His chest rose against her back with a quick indrawn breath, held there, and then came out in a chuff that breezed past her ear. “Well, hell, those women obviously know my life story. Maybe you need to look one of
them
up for that answer.”
She’d put him on the defensive, the last thing she’d wanted to do. She turned on her knees, braced one hand on his chest and cupped his cheek with the other. “I’m sorry, that was thoughtless of me to ask.” But she wanted to know.
Gabe tilted his head back and stared up at the tray ceiling. He scrubbed his hands over his face, as if doing so would erase the memories.
“Sorry. No, it’s okay.” He rested his forehead against hers, closed his eyes briefly, then leaned back again and took a breath. “I used to have a private practice as a pulmonologist. I was ass deep in office visits, admissions, consultations, my on-call schedule sucked—you know the routine, especially when you’re building your practice.” Beth nodded, so he went on. “When the accident happened, I was so wrapped up in my practice that I didn’t see what was happening right under my own nose, with my own wife.” He tipped his head to the side. “Who did your husband assault?”
“Me. What was happening that you didn’t see?”
“What?” Gabe bolted straight up in the tub, splashing water over the rim. “Whoa, whoa…back up. What do you mean,
you
?”
And here we go.
“He was abusive.”
The shock always came first, and Gabe was no different. No matter how many times you read about it in the papers, saw it on the news, or dealt with it at work, learning that domestic violence had touched someone you knew or cared about was difficult to absorb. Beth understood the shock, had seen it on her coworkers’ faces when the ambulance brought her to the ER. It was there when Jamie’s parents arrived and learned what their son had done. The anger came with her own parents when they saw the sutures on her face, the bruises, the blood on her clothes the ER team had cut from her battered body. So much blood…
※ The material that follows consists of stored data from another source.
Lemma search_commemorations_some key comms e :
  _search_commemorations key comms = Some e <->
  key <> []
  /\ exists l1 l2, comms = l1 ++ e :: l2 /\ contains_word key e
       /\ Forall (fun x => ~ contains_word key x) l1.
Proof.
  unfold _search_commemorations.
  destruct key as [|c key]; cbn [truthy negb orb].
  { split; [discriminate|]. now intros [H _]. }
  destruct comms as [|a comms].
  { cbn. split; [discriminate|]. intros (_ & l1 & l2 & H & _). now destruct l1. }
  rewrite bool_decide_true by discriminate. cbn [negb].
  rewrite find_first. split.
  - intros (l1 & l2 & H & Hx & F). split; [discriminate|].
    exists l1, l2. repeat split; [exact H|now apply search_whole_word|].
    eapply Forall_impl; [exact F|]. intros x. apply not_matched_word.
  - intros (_ & l1 & l2 & H & Hx & F). exists l1, l2.
    repeat split; [exact H|now apply search_whole_word|].
    eapply Forall_impl; [exact F|]. intros x. apply not_matched_word.
Qed.

Lemma search_commemorations_none key comms :
  _search_commemorations key comms = None <->
  key = [] \/ Forall (fun x => ~ contains_word key x) comms.
Proof.
  unfold _search_commemorations.
  destruct key as [|c key]; cbn [truthy negb orb].
  { split; [now left|reflexivity]. }
  destruct comms as [|a comms].
  { cbn. split; [right; constructor|reflexivity]. }
  rewrite bool_decide_true by discriminate. cbn [negb].
  rewrite find_nothing. split.
  - intros F. right. eapply Forall_impl; [exact F|].
    intros x. apply not_matched_word.
  - intros [H|F]; [discriminate|]. eapply Forall_impl; [exact F|].
    intros x. apply not_matched_word.
Qed.

(** C2: [_search_commemorations] returns the first entry, in the order
    supplied, that contains the key as a whole word, case ignored and the
    key taken literally; it returns nothing exactly when the key is
    empty or no entry contains it so (an empty list included); ["Ann"] is
    not found in ["Holy Anna the Prophetess"] and ["Anna"] is. *)
Theorem search_commemorations_first_whole_word :
  (forall key comms e,
     _search_commemorations key comms = Some e <->
     key <> []
     /\ exists l1 l2, comms = l1 ++ e :: l2 /\ contains_word key e
          /\ Forall (fun x => ~ contains_word key x) l1)
  /\ (forall key comms,
        _search_commemorations key comms = None <->
        key = [] \/ Forall (fun x => ~ contains_word key x) comms)
  /\ (forall comms, _search_commemorations [] comms = None)
  /\ (forall key, _search_commemorations key [] = None)
  /\ _search_commemorations (py "Ann") [py "Holy Anna the Prophetess"] = None
  /\ _search_commemorations (py "Anna") [py "Holy Anna the Prophetess"]
     = Some (py "Holy Anna the Prophetess").
Proof.
  split; [exact search_commemorations_some|].
  split; [exact search_commemorations_none|].
  split; [reflexivity|].
  split; [intros key; apply search_commemorations_none; right; constructor|].
  split; vm_compute; reflexivity.
Qed.

(** ** The resolution chain, step by step *)

Lemma build_occasion_steps a ref comms idx titles :
  build_occasion a ref comms idx titles =
  if truthy (cleaned a) && starts_with_digit (cleaned a) then
    py "the " ++ cleaned a
  else if truthy (cleaned a) && negb (bool_decide (generic (cleaned a))) then
    expand (cleaned a) comms
  else if truthy (orthocal_description ref idx) then
    if starts_with_digit (orthocal_description ref idx)
    then py "the " ++ orthocal_description ref idx
    else expand (orthocal_description ref idx) comms
  else from_day_titles titles.
Proof. reflexivity. Qed.

Lemma starts_with_digit_cons d rest :
  starts_with_digit (d :: rest) = is_digit d.
Proof.
  unfold starts_with_digit, re_match, match_at. cbn [run cset_mem].
  now destruct (is_digit d).
Qed.

Lemma truthy_true s : truthy s = true <-> s <> [].
Proof. destruct s; cbn; split; congruence. Qed.

(** ** C1: a weekday ordinal wins *)

(** C1: whenever the abbreviation, once its white space is collapsed and
    the bare positional label set aside, is non-empty and begins with a
    digit, [build_occasion] returns ["the "] followed by that
    abbreviation, whatever the reference, the commemorations, the
    orthocal index and the day titles. *)
Theorem weekday_ordinal_priority a ref comms idx titles d rest :
  cleaned a = d :: rest -> is_digit d = true ->
  build_occasion a ref comms idx titles = py "the " ++ cleaned a.
Proof.
  intros E Hd. rewrite build_occasion_steps, E, starts_with_digit_cons, Hd.
  reflexivity.
Qed.

Lemma weekday_ordinal_witness :
  build_occasion (py "30th Thursday after Pentecost") (py "Luke 20:9-18")
    [py "Holy Anna the Prophetess"] ∅ []
  = py "the 30th Thursday after Pentecost".
Proof.
  apply (weekday_ordinal_priority (py "30th Thursday after Pentecost")
           (py "Luke 20:9-18") [py "Holy Anna the Prophetess"] ∅ []
           (L1 "3") (py "0th Thursday after Pentecost"));
    vm_compute; reflexivity.
Defined.

(** ** C6: an abbreviation without a match is kept *)

(** C6: a non-empty abbreviation that is not generic (and not a weekday
    ordinal, which the first step takes) and whose key, the abbreviation
    without its title token, is contained as a whole word in no
    commemoration, is returned as it is: the result is the abbreviation
    itself (white space collapsed), never the empty string. *)
Theorem unmatched_abbreviation_kept a ref comms idx titles :
  cleaned a <> [] ->
  starts_with_digit (cleaned a) = false ->
  ~ generic (cleaned a) ->
  Forall (fun e => ~ contains_word (key_of (cleaned a)) e) comms ->
  build_occasion a ref comms idx titles = cleaned a
  /\ build_occasion a ref comms idx titles <> [].
Proof.
  intros Hne Hd Hg Hno.
  assert (E : build_occasion a ref comms idx titles = cleaned a).
  { rewrite build_occasion_steps, Hd, andb_false_r.
    rewrite (proj2 (truthy_true _) Hne), (bool_decide_false _ Hg).
    cbn [negb andb]. unfold expand.
    now rewrite (proj2 (search_commemorations_none _ _) (or_intror Hno)). }
  split; [exact E|]. now rewrite E.
Qed.

Lemma unmatched_abbreviation_witness :
  build_occasion (py "St.  Herman") (py "John 1:1")
    [py "The Circumcision of our Lord"] ∅ [] = py "St. Herman".
Proof.
  refine (proj1 (unmatched_abbreviation_kept (py "St.  Herman") (py "John 1:1")
                   [py "The Circumcision of our Lord"] ∅ [] _ _ _ _)).
  - vm_compute. discriminate.
  - vm_compute. reflexivity.
  - apply (bool_decide_unpack _). vm_compute. exact I.
  - constructor; [|constructor]. apply not_matched_word. vm_compute. reflexivity.
Defined.

(** ** C3: the generic "Saint" *)

Lemma orthocal_description_found ref idx entry d :
  ref <> [] -> idx !! _norm ref = Some entry ->
  entry !! py "description" = Some d ->
  orthocal_description ref idx = strip d.
Proof.
  intros Hr Hi Hd. unfold orthocal_description.
  rewrite (proj2 (truthy_true _) Hr), Hi.
  rewrite bool_decide_true; [now rewrite Hd|].
  intros ->. now rewrite lookup_empty in Hd.
Qed.

Lemma contains_word_matched key e :
  matched (re_search true (whole_word key) e) = true -> contains_word key e.
Proof. apply search_whole_word. Qed.

(** C3: for the abbreviation ["Saint"], when the orthocal index holds,
    under the normalized reference, the description ["St. Innocent"], and
    ["Saint Innocent, Bishop of Alaska"] is the first commemoration that
    contains the word ["Innocent"], [build_occasion] returns
    ["Saint Innocent, Bishop of Alaska"], without ["the "] before it. *)
Theorem generic_saint_resolved ref comms idx titles entry l1 l2 :
  ref <> [] ->
  idx !! _norm ref = Some entry ->
  entry !! py "description" = Some (py "St. Innocent") ->
  comms = l1 ++ py "Saint Innocent, Bishop of Alaska" :: l2 ->
  Forall (fun e => ~ contains_word (py "Innocent") e) l1 ->
  build_occasion (py "Saint") ref comms idx titles
  = py "Saint Innocent, Bishop of Alaska".
Proof.
  intros Hr Hi Hd Hc Hl.
  assert (Ec : cleaned (py "Saint") = py "Saint") by (vm_compute; reflexivity).
  assert (Eg : bool_decide (generic (py "Saint")) = true)
    by (vm_compute; reflexivity).
  assert (Ek : key_of (py "St. Innocent") = py "Innocent")
    by (vm_compute; reflexivity).
  assert (Ea : article (py "Saint Innocent, Bishop of Alaska")
               = py "Saint Innocent, Bishop of Alaska")
    by (vm_compute; reflexivity).
  assert (Es : _search_commemorations (py "Innocent") comms
               = Some (py "Saint Innocent, Bishop of Alaska")).
  { apply search_commemorations_some. split; [discriminate|].
    exists l1, l2. repeat split; [exact Hc| |exact Hl].
    apply contains_word_matched. vm_compute. reflexivity. }
  rewrite build_occasion_steps, Ec, Eg.
  rewrite (orthocal_description_found ref idx entry _ Hr Hi Hd).
  change (strip (py "St. Innocent")) with (py "St. Innocent").
  unfold expand. rewrite Ek, Es, Ea. reflexivity.
Qed.

Lemma generic_saint_witness :
  build_occasion (py "Saint") (py "John 10:9-16")
    [py "Repose of Ven. Herman of Alaska";
     py "Saint Innocent, Bishop of Alaska"]
    {[ py "john109-16" := {[ py "description" := py "St. Innocent" ]} ]} []
  = py "Saint Innocent, Bishop of Alaska".
Proof.
  apply (generic_saint_resolved (py "John 10:9-16")
           [py "Repose of Ven. Herman of Alaska";
            py "Saint Innocent, Bishop of Alaska"]
           {[ py "john109-16" := {[ py "description" := py "St. Innocent" ]} ]}
           [] {[ py "description" := py "St. Innocent" ]}
           [py "Repose of Ven. Herman of Alaska"] []).
  - discriminate.
  - replace (_norm (py "John 10:9-16")) with (py "john109-16")
      by (vm_compute; reflexivity).
    apply lookup_singleton_eq.
  - apply lookup_singleton_eq.
  - reflexivity.
  - constructor; [|constructor]. apply not_matched_word. vm_compute. reflexivity.
Defined.

(** ** C9: the Matins Gospel is read on Sundays only *)

Lemma keeps_weekday today r :
  weekday today <> 6 ->
  keeps today r = true -> r_type r <> py "Matins Gospel".
Proof.
  intros Hw Hk E. unfold keeps, is_sunday in Hk.
  rewrite (proj2 (N.eqb_neq _ _) Hw), E in Hk.
  vm_compute in Hk. discriminate.
Qed.

Lemma keeps_sunday today r :
  weekday today = 6 -> r_type r = py "Matins Gospel" -> keeps today r = true.
Proof.
  intros Hw E. unfold keeps, is_sunday.
  rewrite (proj2 (N.eqb_eq _ _) Hw), E. vm_compute. reflexivity.
Qed.

Lemma included_weekday today readings :
  weekday today <> 6 ->
  included today readings
  = included today
      (filter (fun x => r_type x <> py "Matins Gospel") readings).
Proof.
  intros Hw. unfold included. rewrite list_filter_filter.
  apply list_filter_iff. intros x. split; [|tauto].
  intros Hk. split; [exact Hk|]. now apply (keeps_weekday today).
Qed.

Lemma heading_line_in_markdown today comms idx titles readings r :
  r ∈ included today readings ->
  py "## [" ++ heading comms idx titles r ++ py "]("
    ++ reading_url today r ++ py ")"
  ∈ markdown_lines today comms idx titles readings.
Proof.
  intros Hr. unfold markdown_lines. cbv zeta.
  apply elem_of_app. right. apply elem_of_app. left.
  destruct (included today readings) as [|x inc] eqn:E.
  { now apply elem_of_nil in Hr. }
  apply list_elem_of_In, in_flat_map. exists r.
  split; [now apply list_elem_of_In|]. left. reflexivity.
Qed.
(** [create_ticket] *)
Definition create_ticket (ticket : TicketCreate)
  : Trace.T exn ClientCall json :=
  if negb (truthy API_KEY) then
    raise_HTTPException 500
      (JStr (py "ClickUp API Key is not configured on the server."))
  else
    let payload :=
      JObj [(py "name", JStr (name ticket));
            (py "description", opt_str (description ticket));
            (py "priority", opt_int (priority ticket));
            (py "status", opt_str (status ticket))] in
    if negb (truthy LIST_ID) then
      raise_HTTPException 500
        (JStr (py "ClickUp List ID is not configured on the server."))
    else
      let formatted_url := CLICKUP_API_URL_format LIST_ID in
      (response <-
         (_ <- Trace.call Opened (Trace.Return tt) ;;
          Trace.ensure
            (Trace.catch
               (response <- Trace.call (Posted formatted_url HEADERS payload)
                              (post formatted_url HEADERS payload) ;;
                _ <- Trace.lift (raise_for_status response) ;;
                Trace.ret response)
               request_except)
            (Trace.call ClosedClient (Trace.Return tt))) ;;
       Trace.catch
         (task_data <- Trace.lift (of_res (json_body response)) ;;
          has_id <- Trace.lift (py_in (py "id") task_data) ;;
          missing <- (if negb has_id then Trace.ret true
                      else has_url <- Trace.lift (py_in (py "url") task_data) ;;
                           Trace.ret (negb has_url)) ;;
          if missing : bool then
            raise_HTTPException 500
              (JStr (py "Received unexpected success response format from ClickUp."))
          else
            task_id <- Trace.lift (getitem task_data (py "id")) ;;
            url <- Trace.lift (getitem task_data (py "url")) ;;
            Trace.ret (JObj [(py "message",
                              JStr (py "Ticket created successfully"));
                             (py "task_id", task_id);
                             (py "url", url)]))
         (fun e =>
            raise_HTTPException 500
              (JStr (py "Failed to process response from ClickUp."))))%trace.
Gabe reached for her. She scooted back to lean against the other end of the tub and pretended not to notice. It would be easy, so very easy to go to him, feel his arms fold around her and hold her against his big warm body as she recanted the horror of that night, but as much as she craved that warmth, that solace, she had to remember what this night was about. She didn’t want his pity, his empathy—she’d had her fill of that over the years. To allow his touch, accept the comfort he offered would indicate an emotional bond, a connection that went beyond their agreement of no strings, no relationship, no complications. Tonight was about sex, and nothing more. Cloaking herself in indifference, Beth took a fortifying breath and continued.
“He wasn’t always. Please don’t give me that look. I’m not defending him, I’m telling you how it was. It began when he came home from Afghanistan.” Once she started, it all spilled out.
“We were your typical high school sweethearts—head cheerleader, captain of the football team. He was a year ahead of me and in his first semester of college on an athletic scholarship when I got pregnant.” She drew her knees up, hugged them close to her body and focused on the steady rise and fall of his chest.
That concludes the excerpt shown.